Soy production and farm gate prices in Malawi and Mozambique increased rapidly due to demand from manufacturers of soy products for human consumption and poultry feed millers. Our programme provided smallholders with training in good agricultural practices, access to high-quality seed, mechanization, and finance, and promotes the participation of women. Yields and livelihoods improved most dramatically in Mozambique, with over 17,000 farmers participating and yields up from 400 kg to 1,450 kg per hectare.


2019 will be remembered in Southern Africa as a challenging year. Drought impacted the entire region, especially Zambia, Zimbabwe, Namibia, and Mozambique. It exposed the vulnerability of smallholders in both crop and livestock farming. Additional extreme climate events, political turmoil, and lacklustre regional economic growth combined to deliver a complex set of issues, affecting rural populations in particular. 

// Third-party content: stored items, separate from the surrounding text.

(* ===== verification/RateLimitSpec.v ===== *)
(** * What the rate limiter guarantees

    Under any interleaving of the compare-and-swap loops the calls let through
    obey the rate: a window of length [w] lets at most [1 + (w + tau) / t] calls
    through.  A refused call can go ahead one replenishment later at most, and
    waiting for a key ends. *)

From stdpp Require Import base numbers list gmap relations sorting.
From Stdlib Require Import Lia.
From S2P Require Import Prelude RateLimit.

Open Scope Z_scope.

(** ** The parameters *)

Definition gcra_ok (g : Gcra) : Prop := 0 <= g_t g <= g_tau g.

Definition quota_ok (q : Quota) : Prop := 1 <= q_max_burst q <= imax U32 /\ 0 <= q_replenish_1_per q.

Lemma gcra_new_ok q g :
  quota_ok q -> gcra_new q = Ok g ->
  gcra_ok g /\ g_t g = q_replenish_1_per q /\ g_tau g = q_replenish_1_per q * q_max_burst q.
Proof.
  intros [Hb Hr] Hg. unfold gcra_new, duration_mul, nanos_from in Hg.
  destruct (_ <=? _); [|discriminate]. cbn [mbind outcome_bind] in Hg. outcome_inv.
  unfold gcra_ok; cbn. split; [nia|done].
Qed.

(** The arithmetic stays in 64 bits. *)
Lemma nanos_add_id a b : 0 <= a -> 0 <= b -> a + b <= imax U64 -> nanos_add a b = a + b.
Proof. intros. apply wrap_id, in_ty_spec. cbn in *. lia. Qed.

Lemma nanos_sub_max a b : a <= imax U64 -> 0 <= b -> nanos_sub a b = Z.max 0 (a - b).
Proof. unfold nanos_sub, saturate. cbn. lia. Qed.

#[local] Arguments imax : simpl never.

(** The two outcomes of a decision, away from overflow. *)
Lemma gcra_decide_cases g t0 cell :
  gcra_ok g -> 0 <= t0 -> 0 <= cell ->
  t0 + g_tau g + 2 * g_t g <= imax U64 -> cell + g_t g <= imax U64 ->
  match gcra_decide g t0 (cell_tat cell) with
  | inl s => t0 + g_tau g < cell /\ s = mkSnapshot (g_t g) (g_tau g) (cell - g_tau g) (cell - g_tau g)
  | inr next =>
      cell <= t0 + g_tau g /\
      next = if cell =? 0 then t0 + 2 * g_t g else Z.max cell t0 + g_t g
  end.
Proof.
  intros [Ht Htau] Ht0 Hc Hb Hcb. unfold gcra_decide, cell_tat, starting_state. destruct (Z.eqb_spec cell 0) as [->|Hne].
  - rewrite nanos_add_id, nanos_sub_max by lia. destruct (Z.ltb_spec t0 (Z.max 0 (t0 + g_t g - g_tau g))); [lia|].
    rewrite nanos_add_id by lia. split; lia.
  - rewrite nanos_sub_max by lia. destruct (Z.ltb_spec t0 (Z.max 0 (cell - g_tau g))).
    + split; [lia|]. f_equal; lia.
    + rewrite nanos_add_id by lia. split; lia.
Qed.

(** ** The loop under interference *)

Definition w_time (w : worker) : Z :=
  match w with WStart t0 | WLoaded t0 _ | WDone t0 _ => t0 end.

Definition w_allowed (w : worker) : list Z := match w with WDone t0 true => [t0] | _ => [] end.

(** The times of the calls let through. *)
Definition allowed_times (ws : list worker) : list Z := concat (w_allowed <$> ws).
Arguments allowed_times : simpl never.

Lemma elem_of_insert_inv {A} (x y : A) (i : nat) (l : list A) : x ∈ <[i := y]> l -> x = y \/ x ∈ l.
Proof.
  revert x. apply Forall_forall. apply Forall_insert; [|by left]. apply Forall_forall. by right.
Qed.

Section cas.
Context (g : Gcra) (Hg : gcra_ok g) (B : Z) (HB : B + g_tau g + 2 * g_t g <= imax U64).

Definition worker_ok (c : Z) (seen : list Z) (w : worker) : Prop :=
  match w with
  | WStart _ => True
  | WLoaded _ v => v ∈ seen
  | WDone t0 false => t0 + g_tau g < c
  | WDone _ true => True
  end.

Record cas_ok (s : cas_state) : Prop := {
  co_cell : 0 <= cas_cell s <= B + g_tau g + g_t g;
  co_seen v : v ∈ cas_seen s -> 0 <= v <= cas_cell s;
  co_workers w : w ∈ cas_workers s -> worker_ok (cas_cell s) (cas_seen s) w;
  co_log : allowed_times (cas_workers s) ≡ₚ cas_log s;
  co_tat j a : cas_log s !! j = Some a -> a + (Z.of_nat (length (cas_log s)) - Z.of_nat j) * g_t g <= cas_cell s;
  co_pair j k a b : (j < k)%nat -> cas_log s !! j = Some a -> cas_log s !! k = Some b ->
    (Z.of_nat k - Z.of_nat j) * g_t g <= b - a + g_tau g;
}.

Definition times_in (ws : list worker) : Prop := Forall (fun w => 0 <= w_time w <= B) ws.

Lemma allowed_insert ws i w w' :
  ws !! i = Some w -> w_allowed w = [] -> allowed_times (<[i := w']> ws) ≡ₚ w_allowed w' ++ allowed_times ws.
Proof.
  intros Hi Hw. rewrite insert_take_drop by (by eapply lookup_lt_Some).
  rewrite <- (take_drop_middle ws i w Hi) at 3. unfold allowed_times.
  rewrite !fmap_app, !concat_app. cbn. rewrite Hw. cbn. rewrite !(assoc_L (++)). apply Permutation_app; [|done].
  apply Permutation_app_comm.
Qed.

Lemma times_in_insert ws i w w' :
  ws !! i = Some w -> w_time w' = w_time w -> times_in (<[i := w']> ws) -> times_in ws.
Proof.
  intros Hi Hw. unfold times_in. rewrite !Forall_lookup. intros H j x Hj. destruct (decide (i = j)) as [<-|Hne].
  - rewrite Hi in Hj. injection Hj as <-. rewrite <- Hw. apply (H i).
    apply list_lookup_insert_eq. by eapply lookup_lt_Some.
  - apply (H j). by rewrite list_lookup_insert_ne.
Qed.

(** Steps that keep the cell and the log: one worker changes. *)
Lemma cas_ok_worker c seen ws log i w w' :
  cas_ok (mkCas c seen ws log) -> ws !! i = Some w -> w_allowed w = [] -> w_allowed w' = [] ->
  worker_ok c seen w' -> cas_ok (mkCas c seen (<[i := w']> ws) log).
Proof.
  intros [H1 H2 H3 H4 H5 H6] Hi Hw Hw' Hok. split; cbn in *; [done|done| | |done|done].
  - intros x [->|Hx]%elem_of_insert_inv; [done|by apply H3].
  - by rewrite (allowed_insert _ _ w), Hw'.
Qed.

Lemma cas_ok_exchange c seen ws log i t0 next :
  cas_ok (mkCas c seen ws log) -> ws !! i = Some (WLoaded t0 c) -> 0 <= t0 <= B ->
  gcra_decide g t0 (cell_tat c) = inr next ->
  cas_ok (mkCas next (seen ++ [next]) (<[i := WDone t0 true]> ws) (log ++ [t0])).
Proof.
  intros [H1 H2 H3 H4 H5 H6] Hi Ht Hd. cbn in *. destruct Hg as [Hg1 Hg2].
  pose proof (gcra_decide_cases g t0 c Hg ltac:(lia) ltac:(lia) ltac:(lia) ltac:(lia)) as Hc. rewrite Hd in Hc.
  destruct Hc as [Hle Hn].
  assert (Hnext : c + g_t g <= next <= B + g_tau g + g_t g /\ t0 + g_t g <= next).
  { destruct (Z.eqb_spec c 0); lia. }
  split; cbn.
  - lia.
  - intros v. rewrite elem_of_app, list_elem_of_singleton. intros [Hv| ->]; [apply H2 in Hv|]; lia.
  - intros x [->|Hx]%elem_of_insert_inv; [done|]. apply H3 in Hx. destruct x as [|? ?|? []]; cbn in *; try done.
    + rewrite elem_of_app. by left.
    + lia.
  - rewrite (allowed_insert _ _ (WLoaded t0 c)), H4 by done. cbn. apply Permutation_cons_append.
  - intros j a. rewrite length_app. cbn. rewrite lookup_app_Some. intros [Hj|[Hj Ha]].
    + apply H5 in Hj. nia.
    + apply list_lookup_singleton_Some in Ha as [Ej <-]. replace (Z.of_nat j) with (Z.of_nat (length log)) by lia. lia.
  - intros j k a b Hjk. rewrite !lookup_app_Some. intros [Hj|[Hj Ha]] [Hk|[Hk Hb]].
    + by apply H6.
    + apply list_lookup_singleton_Some in Hb as [Ek <-]. apply H5 in Hj. nia.
    + apply lookup_lt_Some in Hk. lia.
    + apply list_lookup_singleton_Some in Ha as [Ea _], Hb as [Eb _]. lia.
Qed.

Lemma cas_step_ok s s' :
  cas_step g s s' -> times_in (cas_workers s') -> times_in (cas_workers s) /\ (cas_ok s -> cas_ok s').
Proof.
  intros Hs. destruct Hs; cbn; intros Hin.
  - split; [by apply Forall_app in Hin as [? _]|]. intros [H1 H2 H3 H4 H5 H6]. split; cbn in *; try done.
    + intros w. rewrite elem_of_app, list_elem_of_singleton. intros [?| ->]; [by apply H3|done].
    + unfold allowed_times. rewrite fmap_app, concat_app. cbn. by rewrite app_nil_r.
  - split; [by apply (times_in_insert _ _ _ _ H) in Hin|]. intros Hok. by apply (cas_ok_worker _ _ _ _ _ (WStart t0) (WLoaded t0 v)).
  - assert (times_in ws) as Hin' by by apply (times_in_insert _ _ _ _ H) in Hin. split; [done|]. intros Hok.
    eapply cas_ok_exchange; [done..| |done]. exact (Forall_lookup_1 _ _ _ _ Hin' H).
  - split; [by apply (times_in_insert _ _ _ _ H) in Hin|]. intros Hok. by apply (cas_ok_worker _ _ _ _ _ (WLoaded t0 prev) (WLoaded t0 v)).
  - assert (times_in ws) as Hin' by by apply (times_in_insert _ _ _ _ H) in Hin. split; [done|]. intros Hok.
    eapply cas_ok_worker; [done..|]. cbn. pose proof (Forall_lookup_1 _ _ _ _ Hin' H) as Ht. cbn in Ht.
    pose proof (co_workers _ Hok _ (list_elem_of_lookup_2 _ _ _ H)) as Hv. cbn in Hv. apply (co_seen _ Hok) in Hv. cbn in Hv.
    pose proof (co_cell _ Hok) as Hcell. cbn in Hcell. destruct Hg.
    pose proof (gcra_decide_cases g t0 prev Hg ltac:(lia) ltac:(lia) ltac:(lia) ltac:(lia)) as Hc. rewrite H0 in Hc. lia.
Qed.

Lemma cas_init_ok : 0 <= B -> cas_ok cas_init.
Proof.
  intros. destruct Hg. split; cbn; [lia| |by intros ? ?%elem_of_nil|done|by intros [|?]|by intros [|?]].
  intros v ->%list_elem_of_singleton. lia.
Qed.

Lemma cas_reachable_ok s :
  0 <= B -> rtc (cas_step g) cas_init s -> times_in (cas_workers s) -> cas_ok s.
Proof.
  intros HB0. revert s. apply (rtc_ind_r (fun s => times_in (cas_workers s) -> cas_ok s)); [intros _; by apply cas_init_ok|].
  intros s s' _ Hs IH Hin. destruct (cas_step_ok s s' Hs Hin) as [Hin' Hok]. auto.
Qed.
End cas.

(** A filtered list spans at least as many positions as it has elements. *)
Lemma filter_span {A} (f : A -> bool) (l : list A) :
  List.filter f l <> [] ->
  exists j k a b, (j <= k)%nat /\ l !! j = Some a /\ l !! k = Some b /\ f a = true /\ f b = true /\
    (length (List.filter f l) <= k - j + 1)%nat.
Proof.
  induction l as [|x l IH]; cbn; [done|]. intros Hne. destruct (f x) eqn:E.
  - destruct (decide (List.filter f l = [])) as [Hn|Hn].
    + exists 0%nat, 0%nat, x, x. rewrite Hn. cbn. split_and!; [lia|done..|lia].
    + destruct (IH Hn) as (j & k & a & b & Hjk & Ha & Hb & Fa & Fb & Hl).
      exists 0%nat, (S k), x, b. cbn. split_and!; [lia|done..|lia].
  - destruct (IH Hne) as (j & k & a & b & Hjk & Ha & Hb & Fa & Fb & Hl).
    exists (S j), (S k), a, b. cbn. split_and!; [lia|done..|lia].
Qed.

Mozambique – a country with high agricultural potential, but some of the region’s poorest citizens – suffered two cyclones that devastated coastal provinces and crippled livelihoods. The situation was compounded by political turmoil as a result of a debt scandal and general election. Our teams partnered with the UN’s Food and Agriculture Organisation and other agencies to support affected farmers as they rebuild their lives.

The largest regional economy, South Africa, continued its slow but steady descent into economic chaos and social turmoil. Of particular significance to our work was the country’s debate about transforming (agricultural) land ownership and how to develop a broad base of commercial agricultural skills. 


One of the clearest responses to the challenges highlighted above has been to sharpen our focus on the central role of farmers in our work. Our mission is to support them to move away from poverty and achieve more resilient livelihoods. Promising work like our Soy programme has been strengthened with additional resources.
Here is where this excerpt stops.